═══ The input

(** When the destructive scan reports no bad blocks, every one of its one
    to four passes wrote its pattern over every byte of the target and read
    exactly that pattern back. *)
Theorem rufux_badblocks_write_correct fuel se path af passes first t :
  exec (rufux_badblocks_write fuel se path af passes first) t (Ok 0) -> Forall posix t ->
  (forall st, Obs (Stat path) (Some st) ∈ t -> 0 <= st_size st) ->
  (forall fd n, Obs (GetSize64 fd) (Some n) ∈ t -> 0 <= n) ->
  exists fd total t0 t1 t2, t = t0 ++ t1 ++ t2 /\ Obs (Open path O_RDWR) (inr fd) ∈ t0 /\ 0 < total /\
    passes_ok fd first total 0 (Z.to_nat (clamp_passes passes)) t1.
Proof.
  unfold rufux_badblocks_write. cbv zeta.
  intros (t1 & [] & t2 & -> & _ & (st & t3 & -> & H))%exec_try Hp Hs Hg. cbn [bind] in H.
  destruct H as (fd & t4 & -> & H). cbn [bind] in H. destruct fd as [|fd]; [by destruct H|].
  apply exec_bind in H as (t5 & [total|m] & t6 & -> & Hsz & H); [|by destruct H].
  assert (Htot : 0 <= total).
  { destruct (is_kind KReg st) eqn:Er.
    - destruct Hsz as [_ Hsz]. simplify_eq. destruct st as [s|]; [|done].
      assert (0 <= st_size s) by (apply Hs, elem_of_app; right; by left). repeat case_match; lia.
    - destruct Hsz as (b & t7 & -> & Hsz). cbn [bind] in Hsz.
      destruct b as [b|]; [|by destruct Hsz as (?&?&_&_&?)]. destruct (b =? 0); [by destruct Hsz as (?&?&_&_&?)|].
      destruct Hsz as [-> ?]. simplify_eq. apply (Hg fd). apply elem_of_app. right. do 2 right. by left. }
  destruct (Z.eqb_spec total 0) as [|Hne]; [by destruct H as (?&?&_&_&?)|].
  apply exec_bind in H as (t7 & [bad [[]|m]] & t8 & -> & H1 & H2); [|by destruct H2 as (?&?&_&_&?)].
  destruct H2 as (x & t9 & -> & (y & t10 & -> & [-> ?])). simplify_eq.
  exists fd, total, (t1 ++ Obs (Stat path) st :: Obs (Open path O_RDWR) (inr fd) :: t5), t7. eexists. split; [by rewrite <- app_assoc; cbn|].
  split; [apply elem_of_app; right; right; by left|]. split; [lia|].
  apply passes_loop_exec in H1 as [_ Hok]; [by apply Hok|done|].
  apply Forall_app in Hp as [_ Hp]. do 2 apply List.Forall_inv_tail in Hp.
  apply Forall_app in Hp as [_ Hp]. by apply Forall_app in Hp as [? _].
Qed.
Lemma rufux_badblocks_write_correct_witness :
  let p := [Byte.xaa; Byte.xaa] in let s := Stat_ KReg 2 1 1 in
  let t := [Obs (Stat "f") (Some s); Obs (Stat "f") (Some s); Obs (Open "f" O_RDWR) (inr 3); Obs (Lseek 3 0) true;
    Obs (Write 3 p) (inr 2); Obs (Progress 2 4) tt; Obs (Fsync 3) None; Obs (Lseek 3 0) true;
    Obs (Read 3 2) (inr p); Obs (Progress 4 4) tt; Obs (Close 3) tt; Obs (Progress 4 4) tt] in
  exists fd total t0 t1 t2, t = t0 ++ t1 ++ t2 /\ Obs (Open "f" O_RDWR) (inr fd) ∈ t0 /\ 0 < total /\
    passes_ok fd 0 total 0 1 t1.
Proof.
  intros p s t. apply (rufux_badblocks_write_correct 9 "" "f" true 1 0).
  - exec_tac.
  - posix_tac.
  - intros st H. repeat (apply elem_of_cons in H as [H|H]; [apply (f_equal stat_of) in H; cbn in H; simplify_eq; cbn; lia|]).
    by apply not_elem_of_nil in H.
  - intros fd n H. exfalso. repeat (apply elem_of_cons in H as [H|H]; [discriminate H|]). by apply not_elem_of_nil in H.
Defined.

══════

_Exercise prompt_: Extract each line of the material exactly as it stands.

_Finished task_:
(** When the destructive scan reports no bad blocks, every one of its one
    to four passes wrote its pattern over every byte of the target and read
    exactly that pattern back. *)
Theorem rufux_badblocks_write_correct fuel se path af passes first t :
  exec (rufux_badblocks_write fuel se path af passes first) t (Ok 0) -> Forall posix t ->
  (forall st, Obs (Stat path) (Some st) ∈ t -> 0 <= st_size st) ->
  (forall fd n, Obs (GetSize64 fd) (Some n) ∈ t -> 0 <= n) ->
  exists fd total t0 t1 t2, t = t0 ++ t1 ++ t2 /\ Obs (Open path O_RDWR) (inr fd) ∈ t0 /\ 0 < total /\
    passes_ok fd first total 0 (Z.to_nat (clamp_passes passes)) t1.
Proof.
  unfold rufux_badblocks_write. cbv zeta.
  intros (t1 & [] & t2 & -> & _ & (st & t3 & -> & H))%exec_try Hp Hs Hg. cbn [bind] in H.
  destruct H as (fd & t4 & -> & H). cbn [bind] in H. destruct fd as [|fd]; [by destruct H|].
  apply exec_bind in H as (t5 & [total|m] & t6 & -> & Hsz & H); [|by destruct H].
  assert (Htot : 0 <= total).
  { destruct (is_kind KReg st) eqn:Er.
    - destruct Hsz as [_ Hsz]. simplify_eq. destruct st as [s|]; [|done].
      assert (0 <= st_size s) by (apply Hs, elem_of_app; right; by left). repeat case_match; lia.
    - destruct Hsz as (b & t7 & -> & Hsz). cbn [bind] in Hsz.
      destruct b as [b|]; [|by destruct Hsz as (?&?&_&_&?)]. destruct (b =? 0); [by destruct Hsz as (?&?&_&_&?)|].
      destruct Hsz as [-> ?]. simplify_eq. apply (Hg fd). apply elem_of_app. right. do 2 right. by left. }
  destruct (Z.eqb_spec total 0) as [|Hne]; [by destruct H as (?&?&_&_&?)|].
  apply exec_bind in H as (t7 & [bad [[]|m]] & t8 & -> & H1 & H2); [|by destruct H2 as (?&?&_&_&?)].
  destruct H2 as (x & t9 & -> & (y & t10 & -> & [-> ?])). simplify_eq.
  exists fd, total, (t1 ++ Obs (Stat path) st :: Obs (Open path O_RDWR) (inr fd) :: t5), t7. eexists. split; [by rewrite <- app_assoc; cbn|].
  split; [apply elem_of_app; right; right; by left|]. split; [lia|].
  apply passes_loop_exec in H1 as [_ Hok]; [by apply Hok|done|].
  apply Forall_app in Hp as [_ Hp]. do 2 apply List.Forall_inv_tail in Hp.
  apply Forall_app in Hp as [_ Hp]. by apply Forall_app in Hp as [? _].
Qed.
Lemma rufux_badblocks_write_correct_witness :
  let p := [Byte.xaa; Byte.xaa] in let s := Stat_ KReg 2 1 1 in
  let t := [Obs (Stat "f") (Some s); Obs (Stat "f") (Some s); Obs (Open "f" O_RDWR) (inr 3); Obs (Lseek 3 0) true;
    Obs (Write 3 p) (inr 2); Obs (Progress 2 4) tt; Obs (Fsync 3) None; Obs (Lseek 3 0) true;
    Obs (Read 3 2) (inr p); Obs (Progress 4 4) tt; Obs (Close 3) tt; Obs (Progress 4 4) tt] in
  exists fd total t0 t1 t2, t = t0 ++ t1 ++ t2 /\ Obs (Open "f" O_RDWR) (inr fd) ∈ t0 /\ 0 < total /\
    passes_ok fd 0 total 0 1 t1.
Proof.
  intros p s t. apply (rufux_badblocks_write_correct 9 "" "f" true 1 0).
  - exec_tac.
  - posix_tac.
  - intros st H. repeat (apply elem_of_cons in H as [H|H]; [apply (f_equal stat_of) in H; cbn in H; simplify_eq; cbn; lia|]).
    by apply not_elem_of_nil in H.
  - intros fd n H. exfalso. repeat (apply elem_of_cons in H as [H|H]; [discriminate H|]). by apply not_elem_of_nil in H.
Defined.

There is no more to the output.